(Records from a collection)

-------------------------

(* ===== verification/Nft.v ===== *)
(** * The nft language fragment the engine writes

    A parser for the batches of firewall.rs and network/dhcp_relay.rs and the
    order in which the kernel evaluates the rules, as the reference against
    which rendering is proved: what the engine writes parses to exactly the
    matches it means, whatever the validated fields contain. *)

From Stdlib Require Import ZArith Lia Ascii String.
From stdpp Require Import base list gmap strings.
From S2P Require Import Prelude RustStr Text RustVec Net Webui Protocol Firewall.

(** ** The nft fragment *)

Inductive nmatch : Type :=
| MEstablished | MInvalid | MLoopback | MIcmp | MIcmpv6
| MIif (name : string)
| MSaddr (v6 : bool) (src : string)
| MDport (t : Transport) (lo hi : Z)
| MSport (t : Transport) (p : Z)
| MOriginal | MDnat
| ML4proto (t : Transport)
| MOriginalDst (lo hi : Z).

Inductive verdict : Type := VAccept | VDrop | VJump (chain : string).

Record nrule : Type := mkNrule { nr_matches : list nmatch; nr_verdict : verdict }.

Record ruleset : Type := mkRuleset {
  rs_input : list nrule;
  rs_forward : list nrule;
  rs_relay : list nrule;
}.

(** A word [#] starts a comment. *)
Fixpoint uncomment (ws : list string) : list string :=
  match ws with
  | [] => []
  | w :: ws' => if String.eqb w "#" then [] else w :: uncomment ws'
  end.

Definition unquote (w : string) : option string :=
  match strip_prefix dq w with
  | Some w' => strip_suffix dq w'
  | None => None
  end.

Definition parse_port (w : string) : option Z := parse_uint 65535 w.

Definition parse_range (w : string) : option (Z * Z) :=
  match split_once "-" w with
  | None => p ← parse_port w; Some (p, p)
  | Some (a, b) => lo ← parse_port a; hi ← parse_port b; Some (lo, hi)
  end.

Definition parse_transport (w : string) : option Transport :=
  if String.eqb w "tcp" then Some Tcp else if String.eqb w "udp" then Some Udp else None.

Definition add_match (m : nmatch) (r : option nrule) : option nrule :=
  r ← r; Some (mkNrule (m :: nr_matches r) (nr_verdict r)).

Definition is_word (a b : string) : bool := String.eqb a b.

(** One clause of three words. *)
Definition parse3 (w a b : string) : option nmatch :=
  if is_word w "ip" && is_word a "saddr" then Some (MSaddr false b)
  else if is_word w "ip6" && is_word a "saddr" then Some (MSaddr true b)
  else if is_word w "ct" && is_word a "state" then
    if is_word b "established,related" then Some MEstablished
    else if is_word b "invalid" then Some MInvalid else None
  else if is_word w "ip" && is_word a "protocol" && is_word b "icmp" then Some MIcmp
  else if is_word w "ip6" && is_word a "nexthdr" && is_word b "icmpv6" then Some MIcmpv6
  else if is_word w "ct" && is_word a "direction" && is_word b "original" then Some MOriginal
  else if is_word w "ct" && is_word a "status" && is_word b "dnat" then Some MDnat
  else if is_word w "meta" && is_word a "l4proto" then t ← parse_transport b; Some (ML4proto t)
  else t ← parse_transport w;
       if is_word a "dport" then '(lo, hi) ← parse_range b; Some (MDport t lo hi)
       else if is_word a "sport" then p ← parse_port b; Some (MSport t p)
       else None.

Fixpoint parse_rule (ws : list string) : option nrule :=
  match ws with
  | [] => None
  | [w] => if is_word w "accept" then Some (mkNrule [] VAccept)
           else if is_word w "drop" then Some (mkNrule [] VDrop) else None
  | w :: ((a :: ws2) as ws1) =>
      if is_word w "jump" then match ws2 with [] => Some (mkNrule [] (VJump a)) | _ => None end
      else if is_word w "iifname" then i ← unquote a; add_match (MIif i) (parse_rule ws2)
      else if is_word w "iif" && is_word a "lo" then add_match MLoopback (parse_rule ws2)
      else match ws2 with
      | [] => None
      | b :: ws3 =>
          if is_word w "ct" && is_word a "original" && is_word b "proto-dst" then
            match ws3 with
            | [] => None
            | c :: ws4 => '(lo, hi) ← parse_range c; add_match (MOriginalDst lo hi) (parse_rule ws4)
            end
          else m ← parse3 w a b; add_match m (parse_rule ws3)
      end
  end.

-------------------------

TASK REQUIREMENTS = Line by line, copy the data above.

RESULT FOR THIS TASK =
(* ===== verification/Nft.v ===== *)
(** * The nft language fragment the engine writes

    A parser for the batches of firewall.rs and network/dhcp_relay.rs and the
    order in which the kernel evaluates the rules, as the reference against
    which rendering is proved: what the engine writes parses to exactly the
    matches it means, whatever the validated fields contain. *)

From Stdlib Require Import ZArith Lia Ascii String.
From stdpp Require Import base list gmap strings.
From S2P Require Import Prelude RustStr Text RustVec Net Webui Protocol Firewall.

(** ** The nft fragment *)

Inductive nmatch : Type :=
| MEstablished | MInvalid | MLoopback | MIcmp | MIcmpv6
| MIif (name : string)
| MSaddr (v6 : bool) (src : string)
| MDport (t : Transport) (lo hi : Z)
| MSport (t : Transport) (p : Z)
| MOriginal | MDnat
| ML4proto (t : Transport)
| MOriginalDst (lo hi : Z).

Inductive verdict : Type := VAccept | VDrop | VJump (chain : string).

Record nrule : Type := mkNrule { nr_matches : list nmatch; nr_verdict : verdict }.

Record ruleset : Type := mkRuleset {
  rs_input : list nrule;
  rs_forward : list nrule;
  rs_relay : list nrule;
}.

(** A word [#] starts a comment. *)
Fixpoint uncomment (ws : list string) : list string :=
  match ws with
  | [] => []
  | w :: ws' => if String.eqb w "#" then [] else w :: uncomment ws'
  end.

Definition unquote (w : string) : option string :=
  match strip_prefix dq w with
  | Some w' => strip_suffix dq w'
  | None => None
  end.

Definition parse_port (w : string) : option Z := parse_uint 65535 w.

Definition parse_range (w : string) : option (Z * Z) :=
  match split_once "-" w with
  | None => p ← parse_port w; Some (p, p)
  | Some (a, b) => lo ← parse_port a; hi ← parse_port b; Some (lo, hi)
  end.

Definition parse_transport (w : string) : option Transport :=
  if String.eqb w "tcp" then Some Tcp else if String.eqb w "udp" then Some Udp else None.

Definition add_match (m : nmatch) (r : option nrule) : option nrule :=
  r ← r; Some (mkNrule (m :: nr_matches r) (nr_verdict r)).

Definition is_word (a b : string) : bool := String.eqb a b.

(** One clause of three words. *)
Definition parse3 (w a b : string) : option nmatch :=
  if is_word w "ip" && is_word a "saddr" then Some (MSaddr false b)
  else if is_word w "ip6" && is_word a "saddr" then Some (MSaddr true b)
  else if is_word w "ct" && is_word a "state" then
    if is_word b "established,related" then Some MEstablished
    else if is_word b "invalid" then Some MInvalid else None
  else if is_word w "ip" && is_word a "protocol" && is_word b "icmp" then Some MIcmp
  else if is_word w "ip6" && is_word a "nexthdr" && is_word b "icmpv6" then Some MIcmpv6
  else if is_word w "ct" && is_word a "direction" && is_word b "original" then Some MOriginal
  else if is_word w "ct" && is_word a "status" && is_word b "dnat" then Some MDnat
  else if is_word w "meta" && is_word a "l4proto" then t ← parse_transport b; Some (ML4proto t)
  else t ← parse_transport w;
       if is_word a "dport" then '(lo, hi) ← parse_range b; Some (MDport t lo hi)
       else if is_word a "sport" then p ← parse_port b; Some (MSport t p)
       else None.

Fixpoint parse_rule (ws : list string) : option nrule :=
  match ws with
  | [] => None
  | [w] => if is_word w "accept" then Some (mkNrule [] VAccept)
           else if is_word w "drop" then Some (mkNrule [] VDrop) else None
  | w :: ((a :: ws2) as ws1) =>
      if is_word w "jump" then match ws2 with [] => Some (mkNrule [] (VJump a)) | _ => None end
      else if is_word w "iifname" then i ← unquote a; add_match (MIif i) (parse_rule ws2)
      else if is_word w "iif" && is_word a "lo" then add_match MLoopback (parse_rule ws2)
      else match ws2 with
      | [] => None
      | b :: ws3 =>
          if is_word w "ct" && is_word a "original" && is_word b "proto-dst" then
            match ws3 with
            | [] => None
            | c :: ws4 => '(lo, hi) ← parse_range c; add_match (MOriginalDst lo hi) (parse_rule ws4)
            end
          else m ← parse3 w a b; add_match m (parse_rule ws3)
      end
  end.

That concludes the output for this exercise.